Nasıl ki Üsküdar denilince insanların aklına ilk gelen simgelerden biri Kız Kulesi ise benim içinde bu simge Yeni Valide Camii. Çünkü buranın bambaşka bir duygusu var. İnsan avlusundan girer girmez bunu hissediyor. Bilmem nasıl anlatmalı.

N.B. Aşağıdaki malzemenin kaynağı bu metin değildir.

(* ===== verification/GoNet.v ===== *)
(** * [net/netip] and the parts of [net] the program calls

    Addresses, prefixes, their parsers and printers, and the address classes of
    [netip.Addr], as Go 1.22.4 and later define them (the class predicates see
    through IPv4-mapped IPv6). *)

From Stdlib Require Import Ascii.
From stdpp Require Import base gmap list strings.
From S2P Require Import Prelude GoStd.

Open Scope Z_scope.

(** A valid [netip.Addr]; the zero [Addr] is [None] where it can occur. *)
Inductive addr : Type :=
  | A4 (bits : Z)
  | A6 (bits : Z) (zone : string).

#[export] Instance addr_eq_dec : EqDecision addr.
Proof. solve_decision. Defined.

(** ** Parsing *)

Definition parse_octet (s : string) : option Z :=
  let leading_zero := match s with String "0" (String _ _) => true | _ => false end in
  if leading_zero then None
  else match parse_unsigned s with
       | Some n => if n <=? 255 then Some n else None
       | None => None
       end.

Definition parse_ipv4_bits (s : string) : option Z :=
  match split_byte "." s with
  | [a; b; c; d] =>
      a ← parse_octet a; b ← parse_octet b; c ← parse_octet c; d ← parse_octet d;
      Some (((a * 256 + b) * 256 + c) * 256 + d)
  | _ => None
  end.

Definition hex_val (c : ascii) : option Z :=
  let n := Z.of_N (byte_val c) in
  if (48 <=? n) && (n <=? 57) then Some (n - 48)
  else if (97 <=? n) && (n <=? 102) then Some (n - 87)
  else if (65 <=? n) && (n <=? 70) then Some (n - 55)
  else None.

Fixpoint scan_hex (s : string) (acc n : Z) : Z * Z * string :=
  match s with
  | String c s' =>
      match hex_val c with
      | Some d => scan_hex s' (acc * 16 + d) (n + 1)
      | None => (acc, n, s)
      end
  | EmptyString => (acc, n, s)
  end.

Definition groups_bits (l : list Z) : Z := foldl (fun acc g => acc * 65536 + g) 0 l.

(** All of the text must be used; a [::] expands to at least one zero group. *)
Definition finish_ipv6 (groups : list Z) (ellipsis : option nat) (rest : string) : option Z :=
  if nonempty rest then None else
  let n := length groups in
  match ellipsis with
  | None => if (n =? 8)%nat then Some (groups_bits groups) else None
  | Some k =>
      if (n <? 8)%nat
      then Some (groups_bits (take k groups ++ replicate (8 - n) 0 ++ drop k groups))
      else None
  end.

(** One turn per 16-bit group; at most eight groups, so eight turns and one to
    stop are enough. *)
Fixpoint ipv6_groups (fuel : nat) (s : string) (groups : list Z) (ellipsis : option nat)
    : option Z :=
  match fuel with
  | O => None
  | S fuel' =>
      let i := length groups in
      if (8 <=? i)%nat then finish_ipv6 groups ellipsis s else
      let '(acc, n, rest) := scan_hex s 0 0 in
      if (n =? 0) || (4 <? n) then None else
      match rest with
      | String "." _ =>
          if (match ellipsis with None => negb (i =? 6)%nat | Some _ => (6 <? i)%nat end)
          then None
          else v ← parse_ipv4_bits s;
               finish_ipv6 (groups ++ [v / 65536; v mod 65536]) ellipsis ""
      | EmptyString => finish_ipv6 (groups ++ [acc]) ellipsis ""
      | String ":" (String ":" rest2) =>
          match ellipsis with
          | Some _ => None
          | None =>
              if is_empty rest2 then finish_ipv6 (groups ++ [acc]) (Some (S i)) ""
              else ipv6_groups fuel' rest2 (groups ++ [acc]) (Some (S i))
          end
      | String ":" EmptyString => None
      | String ":" rest1 => ipv6_groups fuel' rest1 (groups ++ [acc]) ellipsis
      | String _ _ => None
      end
  end.

Definition parse_ipv6 (s : string) : option addr :=
  let '(body, zone) :=
    match cut "%" s with Some (b, z) => (b, Some z) | None => (s, None) end in
  if (match zone with Some z => is_empty z | None => false end) then None else
  let zone := default "" zone in
  match strip_prefix "::" body with
  | Some rest =>
      if is_empty rest then Some (A6 0 zone)
      else bits ← ipv6_groups 9 rest [] (Some 0%nat); Some (A6 bits zone)
  | None => bits ← ipv6_groups 9 body [] None; Some (A6 bits zone)
  end.

(** The first of [.], [:] and [%] decides the family. *)
Fixpoint first_separator (s : string) : option ascii :=
  match s with
  | EmptyString => None
  | String c s' =>
      if existsb (Ascii.eqb c) ["."; ":"; "%"]%char then Some c else first_separator s'
  end.

(** [netip.ParseAddr] *)
Definition parse_addr (s : string) : option addr :=
  match first_separator s with
  | Some "."%char => A4 <$> parse_ipv4_bits s
  | Some ":"%char => parse_ipv6 s
  | _ => None
  end.

(** [net.ParseIP(s) != nil]: an address without a zone. *)
Definition is_ip_literal (s : string) : bool :=
  match parse_addr s with
  | Some (A4 _) => true
  | Some (A6 _ zone) => is_empty zone
  | None => false
  end.

(** ** Properties of addresses *)

Definition is4 (a : addr) : bool := match a with A4 _ => true | A6 _ _ => false end.
Definition is4in6 (a : addr) : bool :=
  match a with A4 _ => false | A6 b _ => Z.shiftr b 32 =? 65535 end.
Definition unmap (a : addr) : addr :=
  match a with
  | A6 b _ => if is4in6 a then A4 (Z.land b (2 ^ 32 - 1)) else a
  | A4 _ => a
  end.

Definition is_loopback (a : addr) : bool :=
  match unmap a with A4 b => Z.shiftr b 24 =? 127 | A6 b _ => b =? 1 end.
Definition is_private (a : addr) : bool :=
  match unmap a with
  | A4 b => (Z.shiftr b 24 =? 10) || (Z.shiftr b 20 =? 2753) || (Z.shiftr b 16 =? 49320)
  | A6 b _ => Z.shiftr b 121 =? 126
  end.
Definition is_link_local_unicast (a : addr) : bool :=
  match unmap a with A4 b => Z.shiftr b 16 =? 43518 | A6 b _ => Z.shiftr b 118 =? 1018 end.
Definition is_link_local_multicast (a : addr) : bool :=
  match unmap a with
  | A4 b => Z.shiftr b 8 =? 14680064
  | A6 b _ => Z.land (Z.shiftr b 112) 65295 =? 65282
  end.
Definition is_interface_local_multicast (a : addr) : bool :=
  match unmap a with
  | A4 _ => false
  | A6 b _ => Z.land (Z.shiftr b 112) 65295 =? 65281
  end.
Definition is_unspecified (a : addr) : bool :=
  match a with A4 b => b =? 0 | A6 b z => (b =? 0) && is_empty z end.

(** ** Prefixes *)

Record ip_prefix := { pfx_addr : addr; pfx_bits : Z }.

Definition parse_prefix (s : string) : option ip_prefix :=
  '(a, b) ← cut_last_byte "/" s;
  ip ← parse_addr a;
  let zoned := match ip with A6 _ z => nonempty z | A4 _ => false end in
  let max := if is4 ip then 32 else 128 in
  let signed_or_padded :=
    match b with
    | String c (String _ _) =>
        match digit_val c with Some d => d =? 0 | None => true end
    | _ => false
    end in
  if zoned || signed_or_padded then None else
  n ← atoi b;
  if (0 <=? n) && (n <=? max) then Some {| pfx_addr := ip; pfx_bits := n |} else None.

(** [p.Contains(ip)]: one family, no zone, the first [bits] bits agree. *)
Definition prefix_contains (p : ip_prefix) (ip : addr) : bool :=
  match pfx_addr p, ip with
  | A4 x, A4 y => Z.shiftr x (32 - pfx_bits p) =? Z.shiftr y (32 - pfx_bits p)
  | A6 x _, A6 y zone =>
      is_empty zone && (Z.shiftr x (128 - pfx_bits p) =? Z.shiftr y (128 - pfx_bits p))
  | _, _ => false
  end.

(** ** [net.ParseIP], [net.ParseCIDR] and [IPNet.Contains]

    No zones; the address ends at the first slash, and the prefix length is any run of
    digits.  A network inside the IPv4-mapped block is the IPv4 network. *)

Definition net_parse_ip (s : string) : option addr :=
  if is_ip_literal s then unmap <$> parse_addr s else None.

Definition net_parse_cidr (s : string) : option ip_prefix :=
  '(a, b) ← cut "/" s;
  if negb (is_ip_literal a) then None else
  ip ← parse_addr a;
  n ← parse_unsigned b;
  if n <=? (if is4 ip then 32 else 128) then
    Some (if is4in6 ip && (96 <=? n) then {| pfx_addr := unmap ip; pfx_bits := n - 96 |}
          else {| pfx_addr := ip; pfx_bits := n |})
  else None.

(** ** [addr.String()] *)

Definition ipv4_text (b : Z) : string :=
  join "." [itoa (b / 16777216); itoa (b / 65536 mod 256); itoa (b / 256 mod 256);
            itoa (b mod 256)].

Definition hex_char (d : Z) : ascii := ascii_of_N (Z.to_N (if d <? 10 then d + 48 else d + 87)).

(** A group without leading zeros. *)
Definition hex_text (g : Z) : string :=
  let digits := [g / 4096; g / 256 mod 16; g / 16 mod 16; g mod 16] in
  let fix strip (l : list Z) : list Z :=
    match l with
    | d :: ((_ :: _) as l') => if d =? 0 then strip l' else l
    | _ => l
    end in
  foldr (fun d s => String (hex_char d) s) "" (strip digits).

Definition ipv6_group_list (b : Z) : list Z :=
  (fun i => Z.land (Z.shiftr b (16 * (7 - Z.of_nat i))) 65535) <$> seq 0 8.

Fixpoint zero_run (l : list Z) : nat :=
  match l with g :: l' => if g =? 0 then S (zero_run l') else 0%nat | [] => 0%nat end.

(** The first longest run of at least two zero groups: its start and length. *)
Fixpoint longest_run (l : list Z) (i : nat) (best : nat * nat) : nat * nat :=
  match l with
  | [] => best
  | _ :: l' =>
      let n := zero_run l in
      longest_run l' (S i) (if (2 <=? n)%nat && (best.2 <? n)%nat then (i, n) else best)
  end.

Definition ipv6_text (b : Z) : string :=
  let gs := ipv6_group_list b in
  let '(start, len) := longest_run gs 0 (0, 0)%nat in
  let hex l := join ":" (List.map hex_text l) in
  if (len =? 0)%nat then hex gs
  else hex (take start gs) +:+ "::" +:+ hex (drop (start + len) gs).

Definition addr_text (a : addr) : string :=
  match a with
  | A4 b => ipv4_text b
  | A6 b zone =>
      (if is4in6 a then "::ffff:" +:+ ipv4_text (Z.land b (2 ^ 32 - 1)) else ipv6_text b)
        +:+ (if is_empty zone then "" else "%" +:+ zone)
  end.

(** ** [net.SplitHostPort] *)

Definition split_host_port (s : string) : option (string * string) :=
  '(before, port) ← cut_last_byte ":" s;
  match s with
  | String "[" _ =>
      '(opened, closed) ← cut "]" s;
      match opened, closed with
      | String _ host, String ":" p =>
          if contains_str p ":" || contains_str host "[" || contains_str p "[" ||
             contains_str p "]"
          then None else Some (host, p)
      | _, _ => None
      end
  | _ =>
      if contains_str before ":" || contains_str s "[" || contains_str s "]"
      then None else Some (before, port)
  end.

(** ** Facts the components use *)

(** An IPv4 address and its IPv4-mapped IPv6 form. *)
Definition mapped (b : Z) : addr := A6 (65535 * 2 ^ 32 + b) "".

Lemma unmap_mapped b : 0 <= b < 2 ^ 32 → unmap (mapped b) = A4 b.
Proof.
  intros Hb. unfold mapped, unmap, is4in6.
  assert (Z.shiftr (65535 * 2 ^ 32 + b) 32 = 65535) as ->.
  { rewrite Z.shiftr_div_pow2 by lia. rewrite Z.div_add_l by lia.
    rewrite Z.div_small by lia. lia. }
  rewrite Z.eqb_refl. f_equal.
  change (2 ^ 32 - 1) with (Z.ones 32). rewrite Z.land_ones by lia.
  rewrite Z.add_comm, Z.mod_add by lia. apply Z.mod_small; lia.
Qed.

Lemma unmap_unmap a : unmap (unmap a) = unmap a.
Proof.
  destruct a as [b|b z]; [done|]. unfold unmap at 2 3. destruct (is4in6 _) eqn:E; [done|].
  unfold unmap. by rewrite E.
Qed.

#[export] Hint Rewrite unmap_unmap : go_rewrite.

(** No address is written with a leading byte 0. *)
Lemma hex_text_starts_nul g : 0 ≤ g ≤ 65535 → starts_nul (hex_text g) = false.
Proof.
  intros Hg.
  assert (∀ d s, 0 ≤ d < 16 → starts_nul (String (hex_char d) s) = false) as Hd.
  { intros d s Hd. assert (d ∈ seqZ 0 16) as Hin by (apply elem_of_seqZ; lia).
    rewrite list_elem_of_In in Hin. cbn in Hin.
    repeat (destruct Hin as [<-|Hin]; [reflexivity|]). done. }
  pose proof (Z.mod_pos_bound (g / 256) 16). pose proof (Z.mod_pos_bound (g / 16) 16).
  pose proof (Z.mod_pos_bound g 16).
  assert (0 ≤ g / 4096 < 16).
  { split; [apply Z.div_pos; lia|apply Z.div_lt_upper_bound; lia]. }
  unfold hex_text. cbv zeta.
  destruct (g / 4096 =? 0), (g / 256 mod 16 =? 0), (g / 16 mod 16 =? 0); cbn beta iota.
  all: apply Hd; lia.
Qed.

Lemma ipv4_text_starts_nul b : starts_nul (ipv4_text b) = false.
Proof. apply starts_nul_join; [done|]. repeat (constructor; [apply itoa_starts_nul|]). constructor. Qed.

Lemma ipv6_text_starts_nul b : starts_nul (ipv6_text b) = false.
Proof.
  assert (Forall (fun s => starts_nul s = false) (List.map hex_text (ipv6_group_list b))) as Hall.
  { apply Forall_forall. intros s (g & -> & Hg)%list_elem_of_fmap.
    apply list_elem_of_fmap in Hg as (i & -> & _). apply hex_text_starts_nul.
    change 65535 with (Z.ones 16). rewrite Z.land_ones by lia.
    pose proof (Z.mod_pos_bound (Z.shiftr b (16 * (7 - Z.of_nat i))) (2 ^ 16)).
    change (Z.ones 16) with 65535. lia. }
  unfold ipv6_text. cbv zeta. destruct (longest_run _ _ _) as [start len].
  destruct (len =? 0)%nat; [by apply starts_nul_join|].
  rewrite starts_nul_app, (starts_nul_join ":"); [by destruct (is_empty _)|done|].
  rewrite <- firstn_map. by apply Forall_take.
Qed.

Lemma addr_text_starts_nul a : starts_nul (addr_text a) = false.
Proof.
  destruct a as [b|b zone]; [apply ipv4_text_starts_nul|]. cbn [addr_text].
  rewrite starts_nul_app. destruct (is4in6 _); [by rewrite starts_nul_app|].
  rewrite ipv6_text_starts_nul. by repeat case_match.
Qed.

Example parse_addr_v6 : parse_addr "fe80::1%eth0" = Some (A6 (65152 * 2 ^ 112 + 1) "eth0").
Proof. reflexivity. Qed.
Example parse_addr_v4in6 : parse_addr "::ffff:10.0.0.1" = Some (mapped 167772161).
Proof. reflexivity. Qed.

Camii’nin bir dış bir de iç avlusu var. Camii’ye beş ayrı kapıdan girmek mümkün. Yıllar önce camiiye ilk kez Hakimiyet-i Milliye tarafındaki, avlunun arka tarafına çıkan kapıdan girmiştim. O kısacık beyaz kesme taşlardan yapılmış yol bana öyle uzun ve güzel gelmişti ki… Belki de bir çocuk duyarlılığıydı. O zaman Camii'nin büyülü olduğunu düşünmüştüm. -gerçi hala aynı fikirdeyim-. Çünkü herşey öyle beyaz ve öyle muntazamdı ki insan hayranlık duymaktan kendini alamıyordu. Hele ki çocuk gözleri ile dünyaya bakıyorsa. Her camii de bu duyguyu bulmak zor. Bu, hissedenlerden çok mekanla ilgili bir şey. En doğrusunu Allah bilir ancak insan, bu yapılan hayratın yaptıran ve yapanlardan makbul olarak kabul olunmuş olduğunu düşünmeden edemiyor.

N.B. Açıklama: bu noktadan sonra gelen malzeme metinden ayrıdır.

(* ===== verification/Evaluator.v ===== *)
(** * The decision ([Evaluator.Evaluate] in [src/decision/evaluator.go])

    One request against the server-initiated, the lateral and the policy plane, in
    that order.  A matched policy runs through its guards as a pipeline of steps on
    the variables of [Evaluate].  The clock reading and the random decision ID are
    arguments: [Evaluate] reads the clock once per helper, here they agree. *)

From stdpp Require Import base gmap list strings.
From S2P Require Import Prelude GoStd Model Common Conditions PolicyOrder SaaSCatalog Inspection SwgEnforcement.
From S2P Require Import BreakGlass Guards Locality EastWest ServerInitiated.

Open Scope Z_scope.

Record Evaluator := mkEvaluator {
  ev_Policies : list Policy;
  ev_PolicyBundle : PolicyBundle;
  ev_EdgeRegionID : string;
  ev_EdgeClusterID : string;
  ev_EastWestEnabled : bool;
  ev_EastWest : EastWestConfig;
  ev_ServerInitiatedEnabled : bool;
  ev_LegacyExceptions : list LegacyException;
  ev_TenantRestrictionHeaderValues : gmap string string;
}.

#[export] Instance Evaluator_eta : Etaable Evaluator := fun e =>
  mkEvaluator (ev_Policies e) (ev_PolicyBundle e) (ev_EdgeRegionID e) (ev_EdgeClusterID e)
    (ev_EastWestEnabled e) (ev_EastWest e) (ev_ServerInitiatedEnabled e) (ev_LegacyExceptions e)
    (ev_TenantRestrictionHeaderValues e).

(** ** The metadata a decision starts from *)

Definition decisionRequestHasToolMCPContext (req : DecisionRequest) : bool :=
  existsb nonempty [
    req_ToolID req; req_ToolActionType req; req_ToolPermissionProfile req;
    req_ToolVersion req; req_ToolSignatureState req; req_MCPServerID req;
    req_MCPResourceURI req; req_MCPAudience req; req_MCPTokenPassthroughPolicy req;
    req_RuntimeEnvironmentID req ].

Definition set_flag (key : string) (b : bool) : list (string * any) :=
  when b [(key, VBool true)].
Definition set_list (key : string) (l : list string) : list (string * any) :=
  when (negb (is_nil l)) [(key, VStrs l)].

Definition decisionMetadata (req : DecisionRequest) : metadata :=
  set_keys ∅ (
    set_if "actor_type" (req_ActorType req)
    ++ set_if "subject_user_id" (valueOrDefault (req_SubjectUserID req) (req_UserID req))
    ++ set_if "mfa_state" (req_MFAState req)
    ++ set_if "auth_time" (req_AuthTime req)
    ++ set_if "acr" (req_ACR req)
    ++ set_list "amr" (req_AMR req)
    ++ set_if "auth_method" (req_AuthMethod req)
    ++ set_if "idp_id" (req_IDPID req)
    ++ set_if "issuer" (req_Issuer req)
    ++ set_if "device_trust_level" (req_DeviceTrustLevel req)
    ++ set_if "actor_nhi_id" (req_ActorNHIID req)
    ++ set_if "delegated_access_grant_id" (req_DelegatedAccessGrantID req)
    ++ set_if "tool_id" (req_ToolID req)
    ++ set_if "tool_action_type" (req_ToolActionType req)
    ++ set_if "tool_permission_profile" (req_ToolPermissionProfile req)
    ++ set_if "tool_version" (req_ToolVersion req)
    ++ set_if "tool_signature_state" (req_ToolSignatureState req)
    ++ set_if "mcp_server_id" (req_MCPServerID req)
    ++ set_if "mcp_resource_uri" (req_MCPResourceURI req)
    ++ set_if "mcp_audience" (req_MCPAudience req)
    ++ set_if "mcp_token_passthrough_policy" (req_MCPTokenPassthroughPolicy req)
    ++ set_if "runtime_environment_id" (req_RuntimeEnvironmentID req)
    ++ when (decisionRequestHasToolMCPContext req)
         [ ("agent_tool_metadata_scope", VStr "metadata_only");
           ("mcp_metadata_scope", VStr "metadata_only");
           ("tool_payload_recorded", VBool false);
           ("tool_secret_recorded", VBool false);
           ("tool_credentials_recorded", VBool false) ]
    ++ set_if "context_boundary_id" (req_ContextBoundaryID req)
    ++ set_if "data_classification" (req_DataClassification req)
    ++ set_if "human_approval_event_id" (req_HumanApprovalEventID req)
    ++ set_if "human_approval_event_trust_state" (req_HumanApprovalEventTrustState req)
    ++ set_if "human_approval_event_binding_state" (req_HumanApprovalEventBindingState req)
    ++ set_if "human_approval_event_freshness_state" (req_HumanApprovalEventFreshnessState req)
    ++ set_if "workload_attestation_state" (req_WorkloadAttestationState req)
    ++ set_if "risk_state_id" (req_RiskStateID req)
    ++ set_if "risk_state_severity" (req_RiskStateSeverity req)
    ++ set_if "risk_recommended_action" (req_RiskRecommendedAction req)
    ++ set_list "risk_signal_sources" (req_RiskSignalSources req)
    ++ set_flag "admin_high_risk" (req_AdminHighRisk req)
    ++ set_if "idp_risk_level" (req_IDPRiskLevel req)
    ++ set_flag "agent_tamper_signal" (req_AgentTamperSignal req)
    ++ set_flag "authentication_anomaly" (req_AuthenticationAnomaly req)
    ++ set_if "saas_application_id" (req_SaaSApplicationID req)
    ++ set_if "saas_name" (req_SaaSName req)
    ++ set_if "saas_provider" (req_SaaSProvider req)
    ++ set_if "saas_category" (req_SaaSCategory req)
    ++ set_if "saas_risk_tier" (req_SaaSRiskTier req)
    ++ set_if "saas_matched_domain" (req_SaaSMatchedDomain req)
    ++ set_if "saas_matched_pattern" (req_SaaSMatchedPattern req)
    ++ set_if "saas_match_type" (req_SaaSMatchType req)
    ++ set_if "requested_inspection_profile_id" (req_InspectionProfileID req)
    ++ set_if "requested_inspection_mode" (req_InspectionMode req)
    ++ set_if "requested_trust_profile_id" (req_TrustProfileID req)
    ++ set_if "requested_tenant_root_ca_id" (req_TenantRootCAID req)
    ++ set_if "requested_quic_policy_mode" (req_QUICPolicyMode req)
    ++ set_if "requested_quic_policy_action" (req_QUICPolicyAction req)).

(** ** The variables of [Evaluate] *)

Record evaluation := mkEvaluation {
  es_Decision : string;
  es_Reason : string;
  es_Codes : list string;
  es_Matched : list string;
  es_Actions : list DecisionAction;
  es_PolicyID : string;
  es_TokenBinding : string;
  es_Workload : string;
  es_Metadata : metadata;
  es_InspectionProfileID : option string;
  es_InspectionMode : option string;
  es_RouteCategory : option string;
  es_ExecutionScope : option string;
  es_Bypass : bool;
}.

#[export] Instance evaluation_eta : Etaable evaluation := fun r =>
  mkEvaluation (es_Decision r) (es_Reason r) (es_Codes r) (es_Matched r) (es_Actions r)
    (es_PolicyID r) (es_TokenBinding r) (es_Workload r) (es_Metadata r)
    (es_InspectionProfileID r) (es_InspectionMode r) (es_RouteCategory r)
    (es_ExecutionScope r) (es_Bypass r).

Definition initialEvaluation (req : DecisionRequest) : evaluation :=
  mkEvaluation "deny" "No active policy matched the request." ["no_policy_match"] [] [] ""
    (req_TokenBindingState req) (req_WorkloadAttestationState req) (decisionMetadata req)
    None None None None false.

Definition put (k : string) (v : any) (s : evaluation) : evaluation :=
  s <| es_Metadata := <[k := v]> (es_Metadata s) |>.

(** ** A matched policy, step by step *)

Definition policyDecisionValue (policy : Policy) : string :=
  let d := trim_space (pact_Decision (pol_Action policy)) in
  if is_empty d then "deny" else d.

Definition adoptPolicy (policy : Policy) (s : evaluation) : evaluation :=
  let s := s <| es_PolicyID := pol_ID policy |> in
  let s := put "matched_policy_tenant_id" (VStr (pol_TenantID policy)) s in
  let s := s <| es_Decision := policyDecisionValue policy |> in
  match pol_Log policy with
  | Some b => put "log_traffic" (VBool b) s
  | None => s
  end.

Definition workloadGuard (policy : Policy) (s : evaluation) : evaluation :=
  if (String.eqb (es_Decision s) "allow"
      || String.eqb (es_Decision s) "require_reauthentication")
     && pol_RequiredWorkloadAttestation policy
     && negb (workloadAttestationSatisfied (es_Workload s))
  then s <| es_Decision := "require_workload_attestation" |> <| es_Workload := "required" |>
  else s.

Definition freshnessGuard (now : Z) (policy : Policy) (req : DecisionRequest)
    (s : evaluation) : evaluation :=
  if negb (String.eqb (es_Decision s) "allow") then s else
  let maxAge := intMetadata (pol_Metadata policy) "authentication_max_age_seconds" 0 in
  if (0 <? maxAge) && authenticationStale now req maxAge
  then put "authentication_max_age_seconds" (VInt maxAge)
         (put "reauthentication_reason" (VStr "authentication_max_age_exceeded")
            (s <| es_Decision := "require_reauthentication" |>))
  else s.

Definition deriveFromDecision (policy : Policy) (names : list string) (req : DecisionRequest)
    (actorType : string) (s : evaluation) : evaluation :=
  let d := es_Decision s in
  let s := s <| es_Reason := reasonForPolicyDecision d actorType |>
             <| es_Codes := reasonCodesForPolicyDecision d actorType |>
             <| es_Matched := names |>
             <| es_Actions := actionsForPolicyDecision d req policy |> in
  if is_empty (es_TokenBinding s) && pol_RequiredTokenBinding policy
  then s <| es_TokenBinding := "required" |> else s.

Definition toolBoundaryGuard (policy : Policy) (req : DecisionRequest) (s : evaluation)
    : evaluation :=
  if negb (String.eqb (es_Decision s) "allow") then s else
  match toolActionBoundaryViolation policy req with
  | None => s
  | Some code =>
      let s := s <| es_Decision := "deny" |>
        <| es_Reason := "Request matched a policy but the tool action is outside the permitted agentic boundary." |>
        <| es_Codes := ["policy_matched"; "tool_action_out_of_boundary"; code] |>
        <| es_Actions := [] |> in
      put "tool_action_boundary_violation" (VStr code)
        (put "tool_action_boundary_enforced" (VBool true) s)
  end.

Definition humanApprovalGuard (policy : Policy) (req : DecisionRequest) (s : evaluation)
    : evaluation :=
  if String.eqb (es_Decision s) "allow" && pol_RequiredHumanApproval policy then
    match humanApprovalRequirementReasonCodes req policy with
    | [] =>
        s <| es_Metadata :=
          applyHumanApprovalEventContractMetadata (es_Metadata s) req policy true |>
    | codes =>
        let s := s <| es_Decision := "require_human_approval" |>
          <| es_Reason := "Request matched a policy that requires human approval." |>
          <| es_Codes := ["policy_matched"; "human_approval_required"] ++ codes |>
          <| es_Actions := [humanApprovalRequestAction req policy] |> in
        let s := put "human_approval_request_scope" (VStr "metadata_only")
                   (put "human_approval_required" (VBool true) s) in
        s <| es_Metadata :=
          applyHumanApprovalEventContractMetadata (es_Metadata s) req policy false |>
    end
  else s.

Definition breakGlassGuard (now : Z) (policy : Policy) (req : DecisionRequest)
    (s : evaluation) : evaluation :=
  let ctx := breakGlassPolicyContextFor now policy req in
  if bg_Configured ctx then
    let '(d, reason, codes, actions) :=
      applyBreakGlassPolicyGuard (es_Decision s) (es_Reason s) (es_Codes s) (es_Actions s)
        policy req ctx in
    s <| es_Metadata := applyBreakGlassPolicyMetadata (es_Metadata s) ctx |>
      <| es_Decision := d |> <| es_Reason := reason |> <| es_Codes := codes |>
      <| es_Actions := actions |>
  else s.

Definition inspectionStep (ctx : tlsInspectionReadinessContext) (policy : Policy)
    (req : DecisionRequest) (s : evaluation) : evaluation :=
  let p := tic_Profile ctx in
  if tic_Configured ctx then
    let '(route, scope) := inspectionRoutingForTLSInspectionContext ctx in
    let s := s <| es_InspectionProfileID := stringPtr (ipf_ID p) |>
      <| es_InspectionMode := if nonempty (ipf_InspectionMode p)
                              then stringPtr (ipf_InspectionMode p) else es_InspectionMode s |>
      <| es_RouteCategory := stringPtr route |> <| es_ExecutionScope := stringPtr scope |> in
    let m := applyTLSInspectionReadinessMetadata (es_Metadata s) ctx in
    s <| es_Metadata :=
           applyEdgeInspectionRoutingMetadata m route scope "inspection_profile" false |>
      <| es_Codes := appendTLSInspectionReadinessReasonCodes (es_Codes s) ctx |>
      <| es_Actions := appendTLSInspectionReadinessActions (es_Actions s) ctx req policy |>
  else
    let id := trim_space (default "" (pol_InspectionProfileID policy)) in
    if nonempty id
    then put "inspection_profile_resolution" (VStr "missing")
           (s <| es_InspectionProfileID := stringPtr id |>)
    else s.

Eğer bir camiiyi ilk kez görmeye gideceksiniz nacizane tavsiyem odur ki onu ya günün ilk ışıkları ile ya da günün son ışıkları ile görün. Ya sabah namazından sonra keşfe çıkın ya da akşam namazından önce. Camiiler -ve tarihi yapılar- güzelliklerini bu zaman dilimlerinde cömertçe sergiliyorlar. Yeni Valide’nin de en güzel vakitleri bu vakitler.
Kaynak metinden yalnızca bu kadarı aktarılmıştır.